For Sr Naumann, Christ’s blessed mother Mary is the ideal human person, as the first of the redeemed and someone utterly guided by the Holy Spirit.
“She’s the only one who covers the whole life of Christ, from the conception until the birth of the church and Pentecost.”
Spirituality as a Schoenstatt Sister means tapping into a “Marian modality”, an attitude of attentiveness to God in any circumstances.
“And through that attunedness to God Mary has a harmonious personality and that relates also to the relationships she has with others.
“That is what we as members of the Secular Institute of the Schoenstatt Sisters of Mary want to foster which is why we do not have just one particular apostolate, say in schools or hospitals, but we work in all areas that are open to women.

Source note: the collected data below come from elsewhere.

(* ===== verification/GcToy.v ===== *)
(** * The garbage collector: a small machine

    A pool that grows by an arena for every block, and a machine with one
    process in one module: enough to run the collector's code on. *)

From S2P Require Import Prelude Heap Pool PoolArena Gc GcPool GcInv.
Import Gc.

#[local] Open Scope Z_scope.

(** ** A pool *)

Fixpoint top (ars : list arena) : Z := match ars with [] => 0 | ar :: ars => Z.max (ceiling ar) (top ars) end.

Definition toy_alloc (ars : list arena) (n : Z) : option (list arena * Z) :=
  if n <=? 0 then None else let u := top ars + 1 in Some ((u, [(n, Some Pool.MAGIC_A)]) :: ars, floor u).

Fixpoint take_used (b a : Z) (bs : list block) : option (list block * Z * list block) :=
  match bs with
  | [] => None
  | (n, st) :: bs =>
      if (b =? a) && match st with Some _ => true | None => false end then Some ([], n, bs)
      else '(l, m, r) ← take_used (b + n) a bs; Some ((n, st) :: l, m, r)
  end.

Fixpoint toy_free (ars : list arena) (a : Z) : list arena :=
  match ars with
  | [] => []
  | (ab, bs) :: ars =>
      match take_used (floor ab) a bs with
      | Some (l, n, r) => (ab, joined l n r) :: ars
      | None => (ab, bs) :: toy_free ars a
      end
  end.

Section ToyPool.

Lemma top_above ars ar : ar ∈ ars -> ceiling ar <= top ars.
Proof. induction ars as [| ar' ars IH]; [by intros ?%not_elem_of_nil |]. simpl. intros [-> | Hin]%elem_of_cons; [lia |]. specialize (IH Hin). lia. Qed.

Lemma top_pos ars : 0 <= top ars.
Proof. induction ars; simpl; lia. Qed.

Lemma toy_alloc_step ars n ars' a : toy_alloc ars n = Some (ars', a) -> alloc_step ars a ars'.
Proof.
  unfold toy_alloc. destruct (Z.leb_spec n 0) as [L | L]; [done |]. intros [= <- <-].
  apply (alloc_arena ars (top ars + 1) n []); [done | constructor | pose proof (top_pos ars); lia |].
  apply Forall_forall. intros ar Har. left. pose proof (top_above ars ar Har). lia.
Qed.

Lemma take_used_some b a bs l n r : take_used b a bs = Some (l, n, r) -> exists m, bs = l ++ (n, Some m) :: r /\ a = b + total l.
Proof.
  revert b l. induction bs as [| [k st] bs IH]; intros b l; [done |]. cbn [take_used]. destruct ((b =? a) && _) eqn:E.
  - intros [= <- <- <-]. apply andb_prop in E as [E1%Z.eqb_eq E2]. destruct st as [m |]; [| done]. exists m. split; [done | simpl; lia].
  - destruct (take_used (b + k) a bs) as [[[l' m'] r'] |] eqn:Et; [| done]. simpl. intros [= <- <- <-].
    destruct (IH _ _ Et) as (m & -> & ->). exists m. split; [done | simpl; lia].
Qed.

Lemma take_used_found b a bs n m : (a, (n, Some m)) ∈ placed b bs -> take_used b a bs <> None.
Proof.
  revert b. induction bs as [| [k st] bs IH]; intros b; cbn [placed take_used]; [by intros ?%not_elem_of_nil |].
  intros [[= -> -> <-] | Hin]%elem_of_cons; [by rewrite Z.eqb_refl |]. destruct (_ && _); [done |].
  specialize (IH _ Hin). destruct (take_used _ _ _) as [[[l' m'] r'] |]; done.
Qed.

Lemma toy_free_step ars a n : (a, n) ∈ used_in (blocks_of ars) -> free_step ars a (toy_free ars a).
Proof.
  unfold used_in. rewrite list_elem_of_omap. intros ([x [k st]] & Hx & Ex). simpl in Ex. destruct st as [m |]; [| done]. injection Ex as -> ->.
  apply blocks_of_in in Hx as (ar & Har & Hpl). induction ars as [| [ab bs] ars IH]; [by apply not_elem_of_nil in Har |]. cbn [toy_free].
  destruct (take_used (floor ab) a bs) as [[[l k] r] |] eqn:Et.
  - destruct (take_used_some _ _ _ _ _ _ Et) as (m' & -> & ->). apply (free_block_step [] ab l k m' r ars).
  - apply elem_of_cons in Har as [-> | Har]; [by destruct (take_used_found _ _ _ _ _ Hpl) |].
    destruct (IH Har) as [as1 ab' bs1 k m' bs2 as2]. apply (free_block_step ((ab, bs) :: as1)).
Qed.
End ToyPool.

#[export] Instance toy_pool : HeapPool := {| palloc := toy_alloc; pfree := toy_free; palloc_step := toy_alloc_step; pfree_step := toy_free_step |}.

(** ** A machine *)

(** The link to a module, with a pointer to its data; a frame of five pointers. *)
Definition Tmodlink := MkType 8 [128].
Definition Tframe := MkType 20 [248].

Definition toy : gc := MkGc {[33 := MkHeap 0 1 (Data Tmodlink [Ptr None; Word 0])]} [(1, [(20, Some Pool.MAGIC_A)])]
  [MkProg 33 [MkStkext Tframe [MkFrame None None (replicate 5 (Ptr None))]] []] [] (replicate 32 []) 0 1 2 3 0 0 0 None 0 0 ∅.

Section Toy.

Lemma toy_at x o : objs toy !! x = Some o -> x = 33 /\ o = MkHeap 0 1 (Data Tmodlink [Ptr None; Word 0]).
Proof. simpl. intros H. apply lookup_singleton_Some in H as [<- <-]. done. Qed.

Lemma toy_module : is_module (objs toy) 33.
Proof. exists (MkHeap 0 1 (Data Tmodlink [Ptr None; Word 0])), Tmodlink, [Ptr None; Word 0]. split_and!; [done | done | vm_compute; by left]. Qed.

Lemma toy_roots x : x ∈ roots toy -> x = 33.
Proof. assert (roots toy = [33]) as -> by (by vm_compute). apply list_elem_of_singleton. Qed.

Lemma toy_live x : x ∈ roots toy -> live ∅ toy x.
Proof. intros ->%toy_roots. eexists. split; [by vm_compute |]. split; [done | set_solver]. Qed.

Lemma wt_words_decide t ws : Forall (fun k => match ws !! k with Some (Ptr _) => True | _ => False end) (slots t) ->
  Forall (fun k => match ws !! k with Some (Ptr _) => k ∈ slots t | _ => True end) (seq 0 (length ws)) -> wt_words t ws.
Proof.
  intros H1 H2 k. rewrite Forall_forall in H1. rewrite Forall_forall in H2. split.
  - intros [p Hp]. specialize (H2 k). rewrite Hp in H2. apply H2. apply elem_of_seq. apply lookup_lt_Some in Hp. lia.
  - intros Hk. specialize (H1 k Hk). destruct (ws !! k) as [[z | p] |]; [done | eauto | done].
Qed.

Lemma toy_inv : Inv ∅ [] None toy.
Proof.
  split.
  - split; [done |]. split; [done |]. split; [done |]. split; [done |]. right. intros h o [_ ->]%toy_at. by left.
  - intros x Hx. rewrite app_nil_r in Hx. by apply toy_live.
  - intros h o x [_ ->]%toy_at _ Hx. by apply not_elem_of_nil in Hx.
  - intros x o [-> ->]%toy_at _. by vm_compute.
  - intros h o [_ ->]%toy_at _. apply wt_words_decide; [by repeat constructor |].
    vm_compute. repeat constructor.
  - constructor; [| constructor]. split; [apply toy_module |]. constructor; [| constructor]. constructor; [| constructor]. split; [| done].
    apply wt_words_decide; [by repeat constructor |].
    apply Forall_forall. intros k Hk. destruct (_ !! k) as [[z | p] |]; try done.
  - split; [done |]. intros i b h Hi Hh. apply lookup_replicate in Hi as [-> _]. by apply not_elem_of_nil in Hh.
  - intros h o x [_ ->]%toy_at _ _ _ Hx. by apply not_elem_of_nil in Hx.
  - split.
    + constructor; [| constructor]. constructor; [done | constructor].
    + split; [constructor | done].
    + intros x. split.
      * intros [o [-> _]%toy_at]. exists 20. by left.
      * intros [n Hn]. simpl in Hn. apply list_elem_of_singleton in Hn as [= -> _]. by eexists.
    + intros x n m Hx. simpl in Hx. apply list_elem_of_singleton in Hx. by injection Hx as _ _ <-.
  - done.
Qed.

Lemma toy_marked : roots_marked toy.
Proof. intros x ->%toy_roots. eexists. split; [by vm_compute | by left]. Qed.
End Toy.
(** An object that nothing refers to gives its references up, and goes. *)
Lemma given_free D E E' L g h o g2 g3 : objs g !! h = Some o -> source D g h o ->
  given ({[h]} ∪ D) (outs (obj o) ++ E) E' L g g2 -> objs g3 = delete h (objs g2) -> freed D g2 g3 -> given D E E' L g g3.
Proof.
  intros Ho Hs [F X Lx] E3 F3. assert (freed D g g3) as F' by (eapply freed_trans; [by apply (freed_doom h) | done]).
  destruct (fr_kept _ _ _ F h) as [o2 Ho2]; [set_solver | by eexists |].
  assert (forall x p', objs g3 !! x = Some p' -> objs g2 !! x = Some p') as Hin.
  { intros x p'. rewrite E3. intros [_ ?]%lookup_delete_Some. done. }
  assert (roots g3 = roots g2 /\ sweeper g3 = sweeper g2) as [Er Es].
  { pose proof (fr_rest _ _ _ F3) as R. unfold rest in R. unfold roots. injection R as R1 R2 R3 R4 R5 R6. by rewrite R1 R2 R3. }
  assert (forall x, refs D E' g3 x = refs ({[h]} ∪ D) E' g2 x) as H1.
  { intros x. unfold refs. rewrite Er E3 (msum_delete _ _ _ _ Ho2) weight_in; [| set_solver]. f_equal. f_equal. simpl. apply msum_ext.
    intros k p Hk. rewrite weight_doom; [| intros ->; by rewrite lookup_delete_eq in Hk]. unfold weight. destruct (decide (source D g3 k p)) as [[H3 H4] | H3], (decide (source D g2 k p)) as [[H5 H6] | H5]; try done;
      exfalso; [apply H5 | apply H3]; split; congruence. }
  assert (forall x, refs ({[h]} ∪ D) (outs (obj o) ++ E) g x = refs D E g x) as H2.
  { intros x. rewrite (refs_doom _ _ _ _ _ _ Ho) weight_source //. unfold refs. rewrite occ_app. lia. }
  split; [done | |]; intros x p p' Hp Hp'; apply Hin in Hp'.
  - rewrite H1 -H2. by apply X.
  - by apply (Lx x p p').
Qed.
(* ===== verification/NsNamec.v ===== *)
(** * The name space: names

    [namec] as a walk along the names of a path ([path_names] says what these
    are), the tokens of its channel at every end, and the invariant. *)

From S2P Require Import Prelude Styx Rune Name Ns NsInv NsOps NsWalk.
Import Ns.

#[local] Open Scope Z_scope.

(** A string with its NUL. *)
Definition text (p s : list Z) : Prop := p = s ++ [0] /\ bytes s /\ (0 ∉ s).

Section Along.
Context {D : Devices}.

(** ** The walk along names *)

Fixpoint along (c : Z) (es : list (list Z)) (x : option err) (mntok : bool) : M (Z * list Z) :=
  match es with
  | [] => mret (c, [])
  | e :: es =>
      match es with
      | [] => match x with None => mret (c, e) | Some x => c ← walk_to c e mntok; keep c (error x) end
      | _ => c ← walk_to c e mntok; along c es x mntok
      end
  end.

Definition goto (amode : access) (c : Z) (es : list (list Z)) (mntok isdot : bool) : M (Z * list Z) :=
  match es with
  | [] => c ← (if mntok && negb isdot && negb (match amode with Amount => true | _ => false end) then keep c (domount c) else mret c); mret (c, [])
  | _ =>
      let '(gs, x) := good_names es in
      match gs with
      | [] => keep c (error (default Efilename x))
      | _ => c ← (if mntok && negb isdot then keep c (domount c) else mret c); along c gs x mntok
      end
  end.

Lemma bind_eq {A B} (m m' : M A) (k k' : A -> M B) s : m s = m' s -> (forall a s', k a s' = k' a s') -> (m ≫= k) s = (m' ≫= k') s.
Proof. intros E H. unfold mbind, m_bind. rewrite E. by destruct (m' s). Qed.

Lemma ret_bind {A B} (a : A) (k : A -> M B) s : (mret a ≫= k) s = k a s.
Proof. done. Qed.

Lemma catch_eq {A} (m m' : M A) h s : m s = m' s -> catch m h s = catch m' h s.
Proof. intros E. unfold catch. by rewrite E. Qed.

Lemma walks_along q fuel c elem mntok s : bytes (q ++ [0]) -> (0 ∉ q) -> normal q -> (length q < fuel)%nat ->
  walks fuel c (q ++ [0]) elem mntok s = (let '(gs, x) := good_names (names q) in along c (elem :: gs) x mntok) s.
Proof.
  revert q c elem s. induction fuel as [| fuel IH]; intros q c elem s Hb Hz Hn Hf; [lia |]. cbn [walks].
  destruct (normal_nextelem [] q Hb Hz Hn) as [[-> _] | (e & q' & En & [l El] & Hl & Hn' & E)]; [done |].
  rewrite En. cbn [good_names].
  assert (exists b, (q ++ [0]) !! 0%nat = Some b /\ b <> 0) as (b & Eb & Hb0).
  { destruct q as [| b q]; [simpl in Hl; lia |]. exists b. split; [done |]. intros ->. apply Hz. by left. }
  rewrite Eb. cbn [need]. rewrite ret_bind. destruct (Z.eqb_spec b 0); [done |]. rewrite E.
  assert (bytes (q' ++ [0])) as Hb' by (subst q; rewrite <- app_assoc in Hb; by apply Forall_app in Hb as [_ ?]).
  assert (0 ∉ q') as Hz' by (subst q; intros Hin; apply Hz, elem_of_app; by right).
  destruct (name_error e) as [x |].
  - cbn [along]. apply bind_eq; [done |]. intros c' s'. cbn [checked]. unfold keep, catch, mbind, m_bind, error. by destruct (cclose c' s').
  - destruct (good_names (names q')) as [gs x] eqn:Eg. cbn [along]. apply bind_eq; [done |]. intros c' s'.
    unfold keep, checked, catch, mbind, m_bind, mret, m_ret.
    rewrite (IH q' c' e s') by (done || lia). rewrite Eg. done.
Qed.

“We seek a covenant of love with Mary, and that means we entrust ourselves to her and ask her to form us into Christ-like people.”
Over her own ministry to date, Sr Naumann is most pleased with her tenure as CIS professor, during which she has forged, and in part pursued, good relationships with other institutions including the University of Notre Dame Australia and the canon law faculty at the Pontifical University of Santo Tomas in Manila.
“CIS is the only ecclesiastical faculty in Australia, established by the Holy See in 1954 for Australia, New Zealand and Oceania, and can confer bachelor degrees, licentiates and doctorates,” Sr Naumann says.
“One focal point for me was to build on what the institute is as an ecclesiastical faculty, so my work was fairly concentrated on that, and to also establish good relationships with the Dicastery for Culture and Education in Rome, which I did.”
Last year Rome also approved the launch at CIS of the Our Lady Seat of Wisdom Higher Institute of Religious Sciences, which offers a three-year Bachelor of Religious Sciences.
It is one of the few of its kind to be offered in the English-speaking world, in response to increasing demand from lay people for ecclesiastically-accredited philosophical and theological formation.